Thanks for your proposal, very well explained and very interesting. I hope Bancor team willl accelerate things now.
Agree, this proposal almost sounds like a nobrainer.
- If we combine it with the migration of v2.1 positions, all of the v2.1 positions would be net positive capital, because it won’t be part of the on-curve liquidity in this case.

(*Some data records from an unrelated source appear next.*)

Lemma negotiation_sound_witness :
  ∃ res, Sample.run.2 = Ok res ∧ dot_id (res_dot res) = Some 3 ∧
    supports_android_mode (res_dot res) (android_id Full) = true.
Proof.
  assert (Hok : match Sample.run.2 with Ok res => bool_decide (dot_id (res_dot res) = Some 3) | _ => false end = true)
    by (vm_compute; reflexivity).
  destruct Sample.run as [w1 [res|e]] eqn:E; cbn in Hok; [|discriminate Hok].
  exists res. split; [reflexivity|]. split; [by apply bool_decide_eq_true in Hok|].
  assert (Hr : ∀ ds w, (Sample.rank ds w).2 ⊆ ds).
  { intros ds w x Hx. cbn [Sample.rank snd] in Hx. by rewrite elem_of_reverse in Hx. }
  destruct (negotiation_sound (W:=nat) Sample.build Sample.rank Echo.client Sample.request _ w1 res Hr E)
    as (_ & _ & _ & _ & _ & _ & _ & Hm & _). exact Hm.
Defined.

Lemma negotiation_bounded_witness : (Sample.run.1.2 ≤ 12)%nat.
Proof.
  assert (Hh : ∀ m u h b (w : nat), ((http_request m u h b w).1 ≤ S w)%nat) by (intros; cbn; lia).
  assert (Hr : ∀ ds (w : CookieStore * nat), ((Sample.rank ds w).1.2 ≤ w.2 + 2)%nat) by (intros; cbn; lia).
  exact (negotiation_bounded (W:=nat) Sample.build Sample.rank (λ n, n) 2%nat Hh Hr
    Echo.client Sample.request (cookies_empty, 0%nat)).
Defined.

Lemma rank_dots_sorted_witness :
  rank_dots_by_latency [Sample.dot 1 0; Sample.dot 2 0; Sample.dot 3 0]
    [(0%nat, None); (1%nat, Some 5); (2%nat, Some 3)] = [Sample.dot 3 0; Sample.dot 2 0; Sample.dot 1 0].
Proof.
  destruct (rank_dots_sorted [Sample.dot 1 0; Sample.dot 2 0; Sample.dot 3 0]
    [(2%nat, Some 3); (1%nat, Some 5); (0%nat, None)]) as [_ H].
  - apply (bool_decide_unpack _). vm_compute. exact I.
  - rewrite (H [(0%nat, None); (1%nat, Some 5); (2%nat, Some 3)]); [vm_compute; reflexivity|].
    apply (Permutation_rev [(2%nat, Some 3); (1%nat, Some 5); (0%nat, None)]).
Defined.
Lemma atomic_write_crash_safe_witness :
  content (w_fs (atomic_write "c.json" [bytes_of "ab"; bytes_of "c"] (fresh_writer [])).1) "c.json"
    = Some (bytes_of "abc").
Proof.
  pose proof (atomic_write_crash_safe "c.json" [bytes_of "ab"; bytes_of "c"] (fresh_writer [])
    (empty_path_ok "c.json" ltac:(discriminate))) as Hs.
  assert (Hr : is_ok (atomic_write "c.json" [bytes_of "ab"; bytes_of "c"]
    (fresh_writer [])).2 = true) by (vm_compute; reflexivity).
  destruct (atomic_write "c.json" _ (fresh_writer [])) as [w' [u|e]]; [|discriminate Hr].
  apply Hs.
Defined.

(** Two overlapping saves of one file are not atomic: both use the same
    temporary file, so there is an order of their operations in which the
    second truncates what the first is about to rename; the file then reads
    as empty, which is neither the old content nor either new one. *)
Theorem overlapping_saves_tear old d1 d2 :
  let path := "credentials.json" in
  let saved := overlap (replicate 5 true) (write_ops path old) [] None None empty_fs in
  content saved path = Some old ∧
  ∃ sched, content (overlap sched (write_ops path d1) (write_ops path d2) None None saved) path = Some [].
Proof.
  cbn zeta. split; [vm_compute; reflexivity|].
  exists [true; true; true; true; false; true]. vm_compute. reflexivity.
Qed.

Lemma merge_field_full slot d : non_blank d = true → is_some_and (merge_field slot d) non_blank = true.
Proof.
  intros Hd. unfold merge_field. destruct slot as [v|]; cbn; [|exact Hd].
  destruct (non_blank v) eqn:Hv; cbn; [exact Hv|exact Hd].
Qed.

Lemma merge_field_or_default slot d :
  non_blank d = true →
  default d (opt_filter non_blank (merge_field slot d)) = default d (opt_filter non_blank slot).
Proof.
  intros Hd. unfold merge_field. destruct slot as [v|]; cbn; [|by rewrite Hd].
  destruct (non_blank v) eqn:Hv; cbn; by rewrite ?Hv, ?Hd.
Qed.

(** Completing the stored identity at startup leaves it complete, does
    nothing to an identity that already was, and never changes the identity
    the requests carry. *)
Theorem ensure_full_completes dev c :
  non_blank dev = true →
  let '(id', filled) := ensure_full dev (dc_identity c) in
  is_full id' = true ∧ filled = negb (is_full (dc_identity c)) ∧
  (filled = false → id' = dc_identity c) ∧
  to_client_identity dev
    {| dc_identity := id'; dc_outbound_interface := dc_outbound_interface c;
       dc_fallback_dns := dc_fallback_dns c; dc_tun_interface := dc_tun_interface c;
       dc_auto_reconnect := dc_auto_reconnect c; dc_dns_listen_port := dc_dns_listen_port c;
       dc_dns_listen_host := dc_dns_listen_host c; dc_route_system_dns := dc_route_system_dns c |}
  = to_client_identity dev c.
Proof.
  intros Hdev. unfold ensure_full. destruct (is_full (dc_identity c)) eqn:Hf.
  { split; [exact Hf|]. by destruct c. }
  split; [|split; [done|split; [done|]]].
  - unfold is_full. cbn -[merge_field non_blank]. rewrite !merge_field_full by reflexivity.
    destruct (non_blank (di_device_id (dc_identity c))) eqn:Hd; by rewrite ?Hd, ?Hdev.
  - unfold to_client_identity. cbn -[merge_field non_blank default].
    rewrite !merge_field_or_default by reflexivity.
    destruct (non_blank (di_device_id (dc_identity c))) eqn:Hd; by rewrite ?Hd, ?Hdev.
Qed.

Lemma ensure_full_completes_witness :
  is_full (ensure_full "device-1" identity_config_default).1 = true.
Proof.
  pose proof (ensure_full_completes "device-1" config_default eq_refl) as Hf.
  destruct (ensure_full "device-1" (dc_identity config_default)) as [id' b] eqn:E.
  change identity_config_default with (dc_identity config_default). rewrite E. apply Hf.
Defined.

End Persist.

This would give us a lot more off-curve capital to put in native staking and thus making the protocol much more resistent against these moon scenarios.
- We need to make a fast decision on the 2.1 pools though, because they don’t have the technical ability to limit on-curve liquidity and thus are a threat to collecting unlimited IL if stalled I think.
small update on this is that @tfns and i are looking into producing a simple scatterplot that plots every 24hr fees against liquidity on that day for every day across all time
right now i have no idea what that will look like so i don’t want to speculate too much until i see it
this is separate to simulations, what i’m looking for here is a way to visualise the real onchain trading data
at this stage i don’t really care why fees might be higher or lower at different liq levels, i just want to show at a super high level how things have played out so far
so small update:
- i got slammed with work so had not much time to do anything this week
- something to be mindful of is that if we take a lot of liquidity off curve it changes the dynamic between BNT price and the deficit, i.e. less BNT liq => BNT price movements change the surplus/deficit less
- i really need to get a mac so i can install tableau, seems like it’s the standard for bancor moving forward, but in the meantime i can maybe do some clojure scripting
- there is actually going to be an ongoing liquidity optimisation strategy “soon” which is great, it’s not going to require random ppl to put proposals up ad hoc
what would happen in the event of a # of large wallets or another mass exodus occurs in a particular pool.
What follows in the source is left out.